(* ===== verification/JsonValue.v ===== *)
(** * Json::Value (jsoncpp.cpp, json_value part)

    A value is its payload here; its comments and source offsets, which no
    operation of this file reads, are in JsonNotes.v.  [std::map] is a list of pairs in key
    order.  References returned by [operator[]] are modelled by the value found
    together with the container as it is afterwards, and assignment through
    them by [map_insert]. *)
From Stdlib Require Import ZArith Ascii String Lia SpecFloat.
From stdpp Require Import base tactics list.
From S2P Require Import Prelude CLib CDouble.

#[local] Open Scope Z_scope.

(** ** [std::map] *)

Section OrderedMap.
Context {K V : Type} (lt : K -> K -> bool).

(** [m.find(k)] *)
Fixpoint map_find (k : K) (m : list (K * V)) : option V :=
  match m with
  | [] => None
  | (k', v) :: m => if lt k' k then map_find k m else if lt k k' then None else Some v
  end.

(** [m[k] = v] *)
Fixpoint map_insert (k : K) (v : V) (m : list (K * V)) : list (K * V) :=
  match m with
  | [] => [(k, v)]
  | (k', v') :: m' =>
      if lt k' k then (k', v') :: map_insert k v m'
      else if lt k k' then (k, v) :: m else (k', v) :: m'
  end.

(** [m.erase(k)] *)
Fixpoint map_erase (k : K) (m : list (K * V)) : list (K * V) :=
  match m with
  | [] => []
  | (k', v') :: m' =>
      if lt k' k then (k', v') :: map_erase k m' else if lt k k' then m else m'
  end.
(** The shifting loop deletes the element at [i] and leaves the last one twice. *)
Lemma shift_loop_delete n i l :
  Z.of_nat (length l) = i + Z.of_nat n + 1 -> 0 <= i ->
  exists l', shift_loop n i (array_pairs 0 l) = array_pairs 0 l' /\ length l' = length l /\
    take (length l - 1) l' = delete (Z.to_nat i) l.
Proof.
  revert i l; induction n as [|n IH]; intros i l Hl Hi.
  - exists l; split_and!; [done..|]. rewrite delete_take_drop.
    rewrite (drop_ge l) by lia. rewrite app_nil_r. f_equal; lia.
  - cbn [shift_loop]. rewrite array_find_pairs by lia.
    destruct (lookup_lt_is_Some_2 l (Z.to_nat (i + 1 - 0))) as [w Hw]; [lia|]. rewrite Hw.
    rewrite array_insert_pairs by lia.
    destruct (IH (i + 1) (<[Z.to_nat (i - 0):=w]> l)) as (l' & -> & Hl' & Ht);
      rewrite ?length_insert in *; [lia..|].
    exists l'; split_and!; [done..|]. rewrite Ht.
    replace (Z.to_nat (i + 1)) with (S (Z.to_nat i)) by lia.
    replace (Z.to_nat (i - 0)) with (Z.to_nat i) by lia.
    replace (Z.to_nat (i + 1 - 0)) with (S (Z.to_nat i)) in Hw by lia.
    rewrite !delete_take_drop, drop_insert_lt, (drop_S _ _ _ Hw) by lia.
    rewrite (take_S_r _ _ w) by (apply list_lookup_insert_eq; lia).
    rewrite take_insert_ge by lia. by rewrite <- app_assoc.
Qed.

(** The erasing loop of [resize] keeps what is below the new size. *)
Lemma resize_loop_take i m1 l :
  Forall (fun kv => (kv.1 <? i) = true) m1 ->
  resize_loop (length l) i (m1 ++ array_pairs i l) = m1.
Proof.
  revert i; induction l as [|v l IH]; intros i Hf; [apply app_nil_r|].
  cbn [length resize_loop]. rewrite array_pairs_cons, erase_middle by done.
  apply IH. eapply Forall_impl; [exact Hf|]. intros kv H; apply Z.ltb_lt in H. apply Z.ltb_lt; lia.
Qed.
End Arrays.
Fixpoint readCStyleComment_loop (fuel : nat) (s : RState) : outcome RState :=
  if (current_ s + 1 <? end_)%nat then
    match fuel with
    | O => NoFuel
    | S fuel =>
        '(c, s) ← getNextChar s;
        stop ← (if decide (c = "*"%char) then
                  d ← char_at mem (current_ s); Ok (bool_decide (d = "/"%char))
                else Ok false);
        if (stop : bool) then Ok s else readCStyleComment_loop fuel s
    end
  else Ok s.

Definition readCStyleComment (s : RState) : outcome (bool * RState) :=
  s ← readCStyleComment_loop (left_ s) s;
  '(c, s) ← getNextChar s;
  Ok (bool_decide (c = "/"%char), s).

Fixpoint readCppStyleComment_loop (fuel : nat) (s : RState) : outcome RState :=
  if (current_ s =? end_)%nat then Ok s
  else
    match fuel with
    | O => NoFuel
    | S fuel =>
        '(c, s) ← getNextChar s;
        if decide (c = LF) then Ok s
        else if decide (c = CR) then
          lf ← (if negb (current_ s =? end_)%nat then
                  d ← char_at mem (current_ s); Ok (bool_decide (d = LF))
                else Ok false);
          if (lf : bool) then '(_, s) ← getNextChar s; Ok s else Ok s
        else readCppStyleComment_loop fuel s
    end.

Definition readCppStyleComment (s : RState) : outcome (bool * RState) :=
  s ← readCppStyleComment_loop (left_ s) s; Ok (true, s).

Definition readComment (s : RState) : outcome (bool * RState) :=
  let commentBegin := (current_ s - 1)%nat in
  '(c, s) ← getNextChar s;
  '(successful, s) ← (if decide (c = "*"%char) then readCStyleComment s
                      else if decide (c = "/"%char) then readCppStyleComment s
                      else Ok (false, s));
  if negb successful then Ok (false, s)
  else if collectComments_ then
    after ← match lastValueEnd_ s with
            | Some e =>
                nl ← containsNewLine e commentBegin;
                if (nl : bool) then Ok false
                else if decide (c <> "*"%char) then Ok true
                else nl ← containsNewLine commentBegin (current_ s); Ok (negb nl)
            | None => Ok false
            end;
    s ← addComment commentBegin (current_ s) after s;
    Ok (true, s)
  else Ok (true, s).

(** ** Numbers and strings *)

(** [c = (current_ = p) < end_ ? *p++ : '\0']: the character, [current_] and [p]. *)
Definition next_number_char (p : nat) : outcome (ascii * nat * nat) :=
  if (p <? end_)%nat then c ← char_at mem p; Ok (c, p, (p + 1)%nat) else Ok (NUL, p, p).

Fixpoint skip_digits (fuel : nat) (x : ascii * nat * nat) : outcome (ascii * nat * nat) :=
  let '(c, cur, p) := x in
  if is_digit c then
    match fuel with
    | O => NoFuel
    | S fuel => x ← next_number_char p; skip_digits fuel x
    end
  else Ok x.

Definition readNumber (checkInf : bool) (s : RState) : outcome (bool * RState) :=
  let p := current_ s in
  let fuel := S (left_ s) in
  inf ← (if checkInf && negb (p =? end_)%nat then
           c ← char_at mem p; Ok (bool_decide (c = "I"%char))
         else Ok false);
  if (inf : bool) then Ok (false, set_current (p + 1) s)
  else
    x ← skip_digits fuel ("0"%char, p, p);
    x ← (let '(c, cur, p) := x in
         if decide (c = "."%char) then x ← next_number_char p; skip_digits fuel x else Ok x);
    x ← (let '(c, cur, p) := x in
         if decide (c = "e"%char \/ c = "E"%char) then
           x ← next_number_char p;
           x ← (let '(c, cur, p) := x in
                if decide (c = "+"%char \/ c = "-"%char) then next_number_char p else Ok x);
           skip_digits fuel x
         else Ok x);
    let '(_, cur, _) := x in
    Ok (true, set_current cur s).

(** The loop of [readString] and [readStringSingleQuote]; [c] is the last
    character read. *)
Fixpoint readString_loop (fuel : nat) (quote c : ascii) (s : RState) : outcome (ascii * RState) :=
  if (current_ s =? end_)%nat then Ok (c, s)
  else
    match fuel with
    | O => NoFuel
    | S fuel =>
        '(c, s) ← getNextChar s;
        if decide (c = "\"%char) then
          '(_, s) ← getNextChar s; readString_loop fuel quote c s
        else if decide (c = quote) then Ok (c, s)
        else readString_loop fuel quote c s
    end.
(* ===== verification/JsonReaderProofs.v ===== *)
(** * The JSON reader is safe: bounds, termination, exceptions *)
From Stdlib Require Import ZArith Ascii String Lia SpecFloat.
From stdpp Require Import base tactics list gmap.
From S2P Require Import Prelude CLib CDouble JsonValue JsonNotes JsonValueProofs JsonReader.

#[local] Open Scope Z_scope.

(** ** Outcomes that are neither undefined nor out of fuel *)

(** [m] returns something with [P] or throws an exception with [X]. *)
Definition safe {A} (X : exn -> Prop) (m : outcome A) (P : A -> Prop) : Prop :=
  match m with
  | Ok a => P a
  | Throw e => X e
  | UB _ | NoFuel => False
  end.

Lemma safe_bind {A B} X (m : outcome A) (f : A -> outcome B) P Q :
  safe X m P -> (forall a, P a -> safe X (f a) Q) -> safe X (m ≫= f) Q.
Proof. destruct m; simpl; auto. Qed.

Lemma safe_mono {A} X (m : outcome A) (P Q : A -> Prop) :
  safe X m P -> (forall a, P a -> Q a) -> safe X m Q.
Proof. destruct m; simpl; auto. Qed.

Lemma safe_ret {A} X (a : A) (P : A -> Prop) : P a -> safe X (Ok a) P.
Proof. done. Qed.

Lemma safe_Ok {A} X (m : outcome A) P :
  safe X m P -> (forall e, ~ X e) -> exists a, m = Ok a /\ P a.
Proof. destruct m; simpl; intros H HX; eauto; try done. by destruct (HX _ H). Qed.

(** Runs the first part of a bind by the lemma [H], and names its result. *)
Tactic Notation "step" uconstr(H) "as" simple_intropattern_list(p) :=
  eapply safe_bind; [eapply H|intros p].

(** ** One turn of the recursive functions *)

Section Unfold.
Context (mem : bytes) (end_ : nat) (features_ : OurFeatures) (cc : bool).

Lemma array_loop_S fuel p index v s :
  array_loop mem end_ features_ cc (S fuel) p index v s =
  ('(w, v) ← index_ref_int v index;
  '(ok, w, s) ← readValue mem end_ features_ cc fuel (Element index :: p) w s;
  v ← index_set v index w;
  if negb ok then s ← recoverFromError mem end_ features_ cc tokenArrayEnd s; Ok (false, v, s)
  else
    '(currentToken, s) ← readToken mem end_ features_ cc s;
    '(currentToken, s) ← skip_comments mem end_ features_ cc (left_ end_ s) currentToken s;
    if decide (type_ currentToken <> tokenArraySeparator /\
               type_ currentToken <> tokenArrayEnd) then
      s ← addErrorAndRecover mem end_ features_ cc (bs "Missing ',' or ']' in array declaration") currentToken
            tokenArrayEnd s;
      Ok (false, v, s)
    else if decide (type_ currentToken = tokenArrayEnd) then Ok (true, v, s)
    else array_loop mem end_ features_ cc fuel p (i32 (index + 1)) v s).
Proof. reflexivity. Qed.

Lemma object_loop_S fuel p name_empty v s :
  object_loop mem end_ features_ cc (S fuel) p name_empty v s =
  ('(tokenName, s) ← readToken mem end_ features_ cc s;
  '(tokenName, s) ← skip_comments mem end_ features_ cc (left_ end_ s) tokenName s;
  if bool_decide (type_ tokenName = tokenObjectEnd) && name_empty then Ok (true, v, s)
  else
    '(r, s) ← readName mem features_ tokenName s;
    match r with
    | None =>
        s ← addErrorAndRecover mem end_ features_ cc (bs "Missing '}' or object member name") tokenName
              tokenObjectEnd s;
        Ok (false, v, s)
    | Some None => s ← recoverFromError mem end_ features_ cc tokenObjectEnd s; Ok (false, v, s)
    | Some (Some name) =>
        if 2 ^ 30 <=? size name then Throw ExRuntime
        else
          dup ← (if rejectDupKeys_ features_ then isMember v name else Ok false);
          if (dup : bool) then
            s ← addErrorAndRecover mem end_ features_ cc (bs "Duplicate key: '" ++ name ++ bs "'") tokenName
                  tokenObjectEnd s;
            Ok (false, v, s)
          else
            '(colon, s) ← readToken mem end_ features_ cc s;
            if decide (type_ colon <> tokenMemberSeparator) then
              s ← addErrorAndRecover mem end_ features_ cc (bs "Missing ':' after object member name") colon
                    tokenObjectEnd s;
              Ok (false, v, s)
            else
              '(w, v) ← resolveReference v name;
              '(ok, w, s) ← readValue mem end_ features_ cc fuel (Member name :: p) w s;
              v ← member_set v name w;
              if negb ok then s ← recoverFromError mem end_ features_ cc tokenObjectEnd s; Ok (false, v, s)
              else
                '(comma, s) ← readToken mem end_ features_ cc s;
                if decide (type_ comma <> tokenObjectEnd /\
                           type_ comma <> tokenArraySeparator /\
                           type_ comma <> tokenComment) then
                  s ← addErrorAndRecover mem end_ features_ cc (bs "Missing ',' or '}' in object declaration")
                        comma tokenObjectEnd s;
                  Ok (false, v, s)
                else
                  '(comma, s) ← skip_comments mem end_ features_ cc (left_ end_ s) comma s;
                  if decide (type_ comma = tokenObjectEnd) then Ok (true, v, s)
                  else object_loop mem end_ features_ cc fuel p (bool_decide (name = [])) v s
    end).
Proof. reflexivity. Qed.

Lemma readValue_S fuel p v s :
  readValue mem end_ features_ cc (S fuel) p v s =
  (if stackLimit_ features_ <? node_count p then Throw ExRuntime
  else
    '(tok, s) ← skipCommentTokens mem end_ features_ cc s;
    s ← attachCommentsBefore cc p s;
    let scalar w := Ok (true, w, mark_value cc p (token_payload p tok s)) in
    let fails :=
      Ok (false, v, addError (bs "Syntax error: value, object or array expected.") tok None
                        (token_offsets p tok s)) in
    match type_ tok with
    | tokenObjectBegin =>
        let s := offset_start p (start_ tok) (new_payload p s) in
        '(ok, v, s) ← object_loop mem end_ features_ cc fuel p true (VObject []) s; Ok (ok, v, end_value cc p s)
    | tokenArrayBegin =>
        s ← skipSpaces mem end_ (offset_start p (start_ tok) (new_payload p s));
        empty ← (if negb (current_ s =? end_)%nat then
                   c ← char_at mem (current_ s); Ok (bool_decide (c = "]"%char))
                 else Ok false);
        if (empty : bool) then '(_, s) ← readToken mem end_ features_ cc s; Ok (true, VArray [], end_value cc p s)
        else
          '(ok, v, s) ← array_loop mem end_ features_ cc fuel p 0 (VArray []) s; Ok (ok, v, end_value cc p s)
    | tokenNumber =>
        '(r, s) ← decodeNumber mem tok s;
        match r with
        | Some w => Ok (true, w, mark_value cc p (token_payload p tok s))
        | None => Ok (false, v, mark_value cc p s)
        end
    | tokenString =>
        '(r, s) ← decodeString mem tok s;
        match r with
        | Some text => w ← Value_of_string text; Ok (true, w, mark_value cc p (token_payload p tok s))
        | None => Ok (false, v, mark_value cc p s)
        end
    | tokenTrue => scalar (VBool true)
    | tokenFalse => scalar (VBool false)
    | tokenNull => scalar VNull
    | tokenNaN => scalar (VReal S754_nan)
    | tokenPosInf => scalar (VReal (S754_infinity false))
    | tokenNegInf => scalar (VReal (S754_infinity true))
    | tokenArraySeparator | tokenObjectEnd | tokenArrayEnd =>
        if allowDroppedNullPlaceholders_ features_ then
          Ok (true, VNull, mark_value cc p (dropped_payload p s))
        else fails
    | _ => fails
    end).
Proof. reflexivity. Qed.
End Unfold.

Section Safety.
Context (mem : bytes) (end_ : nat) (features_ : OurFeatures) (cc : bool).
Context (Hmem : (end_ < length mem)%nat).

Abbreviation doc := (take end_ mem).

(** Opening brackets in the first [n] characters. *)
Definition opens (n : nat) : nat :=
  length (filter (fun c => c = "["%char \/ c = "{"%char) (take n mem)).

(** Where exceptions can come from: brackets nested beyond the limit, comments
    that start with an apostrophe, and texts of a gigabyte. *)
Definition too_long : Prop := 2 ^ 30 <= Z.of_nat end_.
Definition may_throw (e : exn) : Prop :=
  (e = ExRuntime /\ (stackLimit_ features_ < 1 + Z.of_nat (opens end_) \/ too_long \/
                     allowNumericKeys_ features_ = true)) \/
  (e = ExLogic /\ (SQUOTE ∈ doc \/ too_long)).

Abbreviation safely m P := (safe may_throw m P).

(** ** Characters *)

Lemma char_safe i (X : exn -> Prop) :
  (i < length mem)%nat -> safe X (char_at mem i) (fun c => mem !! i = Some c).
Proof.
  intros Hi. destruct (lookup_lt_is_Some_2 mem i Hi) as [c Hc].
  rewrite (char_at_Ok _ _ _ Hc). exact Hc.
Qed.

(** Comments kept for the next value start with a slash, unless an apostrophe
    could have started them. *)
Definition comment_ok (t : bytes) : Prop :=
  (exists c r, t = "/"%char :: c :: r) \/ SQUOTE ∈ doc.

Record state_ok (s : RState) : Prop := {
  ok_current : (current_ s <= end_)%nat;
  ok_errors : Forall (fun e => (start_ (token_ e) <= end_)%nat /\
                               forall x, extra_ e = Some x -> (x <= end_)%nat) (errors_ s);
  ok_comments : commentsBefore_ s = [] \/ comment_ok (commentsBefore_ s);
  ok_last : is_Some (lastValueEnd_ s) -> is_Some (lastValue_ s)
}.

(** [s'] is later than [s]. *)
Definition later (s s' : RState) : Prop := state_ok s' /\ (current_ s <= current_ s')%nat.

——————————

Aim of the exercise | Lines in the material above that include the string "apostrophe" should be listed.

Task result |
    that start with an apostrophe, and texts of a gigabyte. *)
(** Comments kept for the next value start with a slash, unless an apostrophe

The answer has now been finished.